If you infer parametric types for variables used to index arrays (and then for functions that have them as arguments, and functions that call them, and so on), I think you can substantially simplify code that deals with arrays by defining new arrays in terms of pointwise transforms of old ones, and additionally reduce the distinction between functions and arrays. If this information is available reflectively at run-time, you can get some additional power.
Although the idea looks like it might be a bit clumsier than I was thinking at first, I still think it may have some merit.
(Further development of the idea is in A principled rethinking of array languages like APL, from 2015 to 2018.)
I think this needs static domain (i.e. dependent type) inference to work at all (see in the “Efficiency” section) but maybe it’s an interesting idea anyway.
I sort of took for granted that you would want C-style curried arrays, where if you have a two-dimensional array a[i][j] you can meaningfully say a[i] and get an array b[j]. But this seems to have led to some extra complexity in the definition of asymmetric-union, in the kinds of domain inference that can plausibly be done in different situations, and even in the notation to define a two-dimensional matrix “narrowed” from some underlying function.
So I’ve been reading John Backus’s 1977 Turing Award lecture paper. (See Why John Backus Was on the Wrong Track for more commentary.) In it, among other things, he gives this definition in his FP language for matrix multiplication:
Def MM = (alpha alpha IP) o (alpha distl) o distr o [1, trans o 2]
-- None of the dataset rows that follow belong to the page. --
(* ===== verification/PolicyStoreFacts.v ===== *)
(** * What the policy database guarantees

    The effect of each operation on every branch, and the invariant and the
    order that any sequence of operations keeps. *)
From Stdlib Require Import Ascii.
From S2P Require Import Prelude Net Marks PathSelection Model ModelValidate Json Inventory Sql PolicyStore.
Local Open Scope string_scope.
Local Open Scope list_scope.
Local Open Scope Z_scope.

(** Unfold one operation to its branches. *)
Ltac run_store :=
  cbv [transaction query execute execute_checked audit mbind M_bind mret M_ret get put lift raise_if];
  cbn beta iota zeta.

Section ops.
Context `{PyRepr} (sha256 : dict string json → string) (key_hash : string → string) (now : string).

(** ** Effects *)

Definition new_row (s : dict string json) (actor site dig gen : string) (version schema route epoch : Z) : DesiredRow := {|
  dr_site := site; dr_version := version; dr_digest := dig; dr_schema := schema; dr_generation := gen;
  dr_route_version := route; dr_epoch := epoch; dr_contents := s; dr_created := now; dr_created_by := actor;
  dr_delivery := "PENDING"; dr_applied := "PENDING"; dr_verification := "UNVERIFIED"; dr_superseded_by := None |}.

Definition supersede (site : string) (version : Z) (rows : list DesiredRow) : list DesiredRow :=
  match latest_by dr_version (List.filter (λ r, same_text (dr_site r) site) rows) with
  | Some l => update_rows (is_state site (dr_version l)) (superseded version) rows
  | None => rows
  end.

Definition identity (r : DesiredRow) := (dr_site r, dr_version r, dr_digest r, dr_contents r).

Lemma supersede_identity site version rows : map identity (supersede site version rows) = map identity rows.
Proof. unfold supersede. destruct (latest_by _ _); [|done]. by apply update_rows_map. Qed.

Lemma supersede_elem site version rows r : r ∈ rows → ∃ r', r' ∈ supersede site version rows ∧ identity r' = identity r.
Proof.
  intros Hr. assert (identity r ∈ map identity (supersede site version rows)) as Hm.
  { rewrite supersede_identity. apply elem_of_map. by exists r. }
  apply elem_of_map in Hm as (r' & E & Hr'). by exists r'.
Qed.

Lemma fresh_digest s actor site dig gen version schema route epoch rows r :
  (∀ x, x ∈ supersede site version rows → desired_clash (new_row s actor site dig gen version schema route epoch) x = false) →
  r ∈ rows → dr_site r = site → dr_digest r ≠ dig.
Proof.
  intros Hc Hr Hs Hd. destruct (supersede_elem site version rows r Hr) as (r' & Hr' & [= E1 E2 E3 E4]).
  specialize (Hc r' Hr'). unfold desired_clash, same_text in Hc. cbn in Hc.
  rewrite E1, E3, Hs, Hd, !String.eqb_refl, orb_true_r in Hc. done.
Qed.

(** [put_desired_state] changes nothing, or adds a row of a version above every
    version of its site and marks the previous latest as superseded by it. *)
Lemma put_effect s actor d :
  let res := put_desired_state sha256 now s actor d in
  (res.2 = d ∧ ∀ dig b, res.1 = Ok (dig, b) → b = true ∧ ∃ r, r ∈ desired_rows d ∧ dr_digest r = dig ∧
     text_field s "site" = Ok (dr_site r) ∧ int_field s "desired_state_version" = Ok (dr_version r) ∧
     ∀ x, x ∈ desired_rows d → dr_site x = dr_site r → dr_version x <= dr_version r) ∨
  ∃ site version dig gen schema route epoch,
    let row := new_row s actor site dig gen version schema route epoch in
    text_field s "site" = Ok site ∧ int_field s "desired_state_version" = Ok version ∧ res.1 = Ok (dig, false) ∧
    (∀ r, r ∈ desired_rows d → dr_site r = site → dr_version r < version ∧ dr_digest r ≠ dig) ∧
    desired_rows res.2 = supersede site version (desired_rows d) ++ [row] ∧
    ∃ audits, res.2 = set_audit_rows (set_desired_rows d (supersede site version (desired_rows d) ++ [row])) (audit_rows d ++ audits).
Proof.
  cbv zeta. unfold put_desired_state. run_store.
  destruct (text_field s "site") as [site|] eqn:Hsite; [|by left].
  destruct (int_field s "desired_state_version") as [version|] eqn:Hver; [|by left].
  set (dig := sha256 _). destruct (match default JNull _ with JNull => false | _ => _ end); [by left|].
  change (states_of site d) with (List.filter (λ r, same_text (dr_site r) site) (desired_rows d)).
  set (mine := List.filter (λ r, same_text (dr_site r) site) (desired_rows d)).
  destruct (match latest_by dr_version mine with Some r => version <? dr_version r | None => false end) eqn:Hstale; [by left|].
  assert (Hatmost : ∀ r, r ∈ desired_rows d → dr_site r = site → dr_version r <= version).
  { intros r Hr Hs. assert (Hm : r ∈ mine) by (apply list_elem_of_In, filter_In; split; [by apply list_elem_of_In|by apply String.eqb_eq]).
    destruct (latest_by_some dr_version mine r Hm) as [l Hl]. rewrite Hl in Hstale.
    apply latest_by_elem in Hl as [_ Hmax]. specialize (Hmax r Hm). apply Z.ltb_ge in Hstale. lia. }
  destruct (find (is_state site version) (desired_rows d)) as [r|] eqn:Hfind.
  { apply find_elem in Hfind as [Hin Hr]. unfold is_state in Hr. apply andb_true_iff in Hr as [Hr1 Hr2].
    unfold same_text in *. apply String.eqb_eq in Hr1. apply Z.eqb_eq in Hr2. left.
    destruct (String.eqb_spec (dr_digest r) dig) as [Hd|]; cbn; [|by split]. split; [done|].
    intros dig' b [= <- <-]. split; [done|]. exists r. split_and!; try congruence.
    intros x Hx Ex. rewrite Hr2. apply Hatmost; [done|congruence]. }
  assert (Hbelow : ∀ r, r ∈ desired_rows d → dr_site r = site → dr_version r < version).
  { intros r Hr Hs. specialize (Hatmost r Hr Hs).
    destruct (Z.eq_dec (dr_version r) version) as [E|]; [|lia].
    pose proof (find_none _ _ Hfind r) as Hn. rewrite <- list_elem_of_In in Hn. specialize (Hn Hr).
    unfold is_state, same_text in Hn. by rewrite Hs, E, String.eqb_refl, Z.eqb_refl in Hn. }
  set (d1 := match latest_by dr_version mine with
    | Some l => set_desired_rows d (update_rows (is_state site (dr_version l)) (superseded version) (desired_rows d))
    | None => d end).
  assert (Hd1 : desired_rows d1 = supersede site version (desired_rows d) ∧ ∀ v, set_desired_rows d1 v = set_desired_rows d v).
  { unfold d1, supersede. fold mine. by destruct (latest_by dr_version mine). }
  destruct Hd1 as [E1 E2].
  destruct (latest_by dr_version mine) as [l|]; cbn beta iota zeta; fold d1;
    (destruct (int_field s "schema_version") as [schema|]; [|by left]);
    (destruct (text_field s "generation") as [gen|]; [|by left]);
    (destruct (int_field s "route_version") as [route|]; [|by left]);
    (destruct (int_field s "ownership_epoch") as [epoch|]; [|by left]);
    rewrite E1; fold (new_row s actor site dig gen version schema route epoch);
    (destruct (insert_row desired_clash _ _) as [rows|x] eqn:Hins; cbn beta iota; [|by left]);
    apply insert_row_ok in Hins as [-> Hclash]; right;
    exists site, version, dig, gen, schema, route, epoch; cbv zeta; split_and!; try done.
  - intros r Hr Hs. split; [by apply Hbelow|]. eapply fresh_digest; [exact Hclash|done|done].
  - rewrite E2. simpl. by eexists.
  - change d1 with d in E1. rewrite <- !E1. intros r Hr Hs. split; [by apply Hbelow|]. eapply fresh_digest; [exact Hclash|done|done].
  - change d1 with d in E1. by rewrite <- !E1.
  - change d1 with d in E1. rewrite <- !E1. simpl. by eexists.
Qed.

(** The acknowledgement of a stored state replaces the earlier one; [VERIFIED]
    marks the state. *)
Definition ack_row (site : string) (version : Z) (dig : string) (route : Z) (status detail : string) : AckRow := {|
  ak_site := site; ak_version := version; ak_digest := dig; ak_route_version := route; ak_status := status;
  ak_detail := detail; ak_at := now |}.

Definition is_ack (site : string) (version : Z) (a : AckRow) : bool := same_text (ak_site a) site && (ak_version a =? version).

Definition put_ack (a : AckRow) (rows : list AckRow) : list AckRow :=
  if existsb (is_ack (ak_site a) (ak_version a)) rows then update_rows (is_ack (ak_site a) (ak_version a)) (λ _, a) rows else rows ++ [a].

Lemma ack_effect site version dig route status detail d :
  let res := ack_desired_state now site version dig route status detail d in
  (res.2 = d ∧ is_ok res.1 = false ∧ ¬ ∃ r, find (is_state site version) (desired_rows d) = Some r ∧ dr_digest r = dig) ∨
  (res.1 = Ok tt ∧ (∃ r, find (is_state site version) (desired_rows d) = Some r ∧ dr_digest r = dig) ∧
   let d' := set_ack_rows d (put_ack (ack_row site version dig route status detail) (ack_rows d)) in
   res.2 = if same_text status "VERIFIED" then set_desired_rows d' (update_rows (is_state site version) verified (desired_rows d)) else d').
Proof.
  cbv zeta. unfold ack_desired_state. run_store.
  destruct (find _ _) as [r|] eqn:Hfind; [|left; split_and!; try done; by intros (? & ? & ?)].
  change (same_text (dr_digest r) dig) with (String.eqb (dr_digest r) dig).
  destruct (String.eqb_spec (dr_digest r) dig) as [Hd|Hd]; cbn.
  - right. destruct (same_text status "VERIFIED"); (split; [done|split; [by exists r|done]]).
  - left. split_and!; try done. by intros (? & [= <-] & ?).
Qed.

Lemma pending_added new rows : ∃ p, p ∈ (if existsb (pending_of new) rows then rows else rows ++
    [{| pn_site := spoke new; pn_epoch := owner_epoch new; pn_reason := reason new; pn_created := now; pn_resolved := None |}])
  ∧ pending_of new p = true.
Proof.
  destruct (existsb (pending_of new) rows) eqn:E.
  - apply existsb_exists in E as (p & Hp%list_elem_of_In & Hq). by exists p.
  - eexists. split; [apply elem_of_app; right; constructor|]. unfold pending_of, same_text. cbn.
    by rewrite !String.eqb_refl, Z.eqb_refl.
Qed.

Lemma transfer_effect new actor d :
  let res := transfer_ownership now new actor d in
  let cur := find (owner_of (prefix new)) (owner_rows d) in
  (res.2 = d ∧ (res.1 = Ok true ↔ ∃ r, cur = Some r ∧ owner_epoch (ow_record r) = owner_epoch new) ∧ res.1 ≠ Ok false) ∨
  (res.1 = Ok false ∧ (∀ r, cur = Some r → owner_epoch (ow_record r) < owner_epoch new) ∧
   ∃ owners pending audits, res.2 = set_audit_rows (set_pending_rows (set_owner_rows d owners) pending) (audit_rows d ++ audits) ∧
   (pending_reconciliation new = true → ∃ p, p ∈ pending ∧ pending_of new p = true) ∧
   match cur with
   | Some _ => owners = update_rows (owner_of (prefix new)) (updated_owner now new) (owner_rows d)
   | None => insert_row owner_clash {| ow_record := new; ow_updated := now |} (owner_rows d) = Ok owners
   end).
Proof.
  cbv zeta. unfold transfer_ownership. run_store.
  destruct (find _ _) as [r|] eqn:Hfind; cbn.
  - destruct (Z.ltb_spec (owner_epoch new) (owner_epoch (ow_record r))) as [Hlt|Hge]; cbn.
    { left. split; [done|]. split; [split; [done|]|done]. intros (? & [= <-] & ?). lia. }
    destruct (Z.eqb_spec (owner_epoch new) (owner_epoch (ow_record r))) as [He|Hne]; cbn.
    { left. split; [done|]. split; [split; [|done]|done]. intros _. by exists r. }
    right. destruct (pending_reconciliation new); cbn; [destruct (existsb _ _) eqn:He; cbn in He |- *|];
      (split; [done|]; split; [intros ? [= <-]; lia|]); eexists _, _, _; (split; [cbn; reflexivity|]); split; try done; intros _; generalize (pending_added new (pending_rows d)); by rewrite He.
  - destruct (insert_row _ _ _) as [rows|] eqn:Hins; cbn; [|left; split; [done|]; split; [split; [done|by intros (? & ? & ?)]|done]].
    right. destruct (pending_reconciliation new); cbn; [destruct (existsb _ _) eqn:He; cbn in He |- *|];
      (split; [done|]; split; [done|]); eexists _, _, _; (split; [cbn; reflexivity|]); split; try done; intros _; generalize (pending_added new (pending_rows d)); by rewrite He.
Qed.
End ops.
where (less rigorously than in the paper)
: represents function application
< > enclose data vectors
(alpha fn):<z[1], z[2], ...z[n]> = <fn:z[1], fn:z[2], ...z[n]>
(f1 o f2):z = f1:(f2:z)
1:<z[1], z[2], ...z[n]> = z[1]
2:<z[1], z[2], ...z[n]> = z[2]
distr:<<z[1], z[2], ...z[n]>, y> = <<z[1], y>, <z[2], y>, ...<z[n], y>>
distl:<y, <z[1], z[2], ...z[n]>> = <<y, z[1]>, <y, z[2]>, ...<y, z[n]>>
trans:<<z[1][1], z[1][2], ...z[1][n]>,
<z[2][1], z[2][2], ...z[2][n]>, ...
<z[m][1], z[m][2], ...z[m][n]>> =
<<z[1][1], z[2][1], ... z[m][1]>,
<z[1][2], z[2][2], ... z[m][2]>, ...
<z[1][n], z[2][n], ... z[m][n]>>
x is multiplication
[fn1, fn2, ...fnx]:z = <fn1:z, fn2:z, ... fnx:z>
IP is his previously given program for the dot product of two vectors (contained in a vector of two items), which reads as follows:
Def IP = (/+) o (alpha x) o trans
where
/fn:
If you put it all together and squeeze, you get
Def MM = (a a((/+)o(a x)otrans))o(a distl)o distr o[1,trans o 2]
So I couldn’t help but think, leaving aside all Backus’s points about algebraic manipulations of programs and how his unreadable point-free style is so cool — let’s go to the other extreme! Wouldn’t it be easier if you could instead write this?
MM[m][n][i][j] = sum(k) { m[k][j] * n[i][k] }
Or, if you use space for procedure application, and curry in the usual Haskell/OCaml way:
MM m n i j = sum(k) { m k j * n i k }
Or in a Lispy syntax, but still assuming that same kind of currying, so that ((((MM m) n) i) j) is the same as (MM m n i j):
(define (MM m n i j) (sum k (* (m k j) (n i k))))
I’ve thought for some time that it would be interesting to have a programming language where arrays and dictionaries are treated as kinds of functions — they have the distinction that their domains are finite, but that is the case for many functions.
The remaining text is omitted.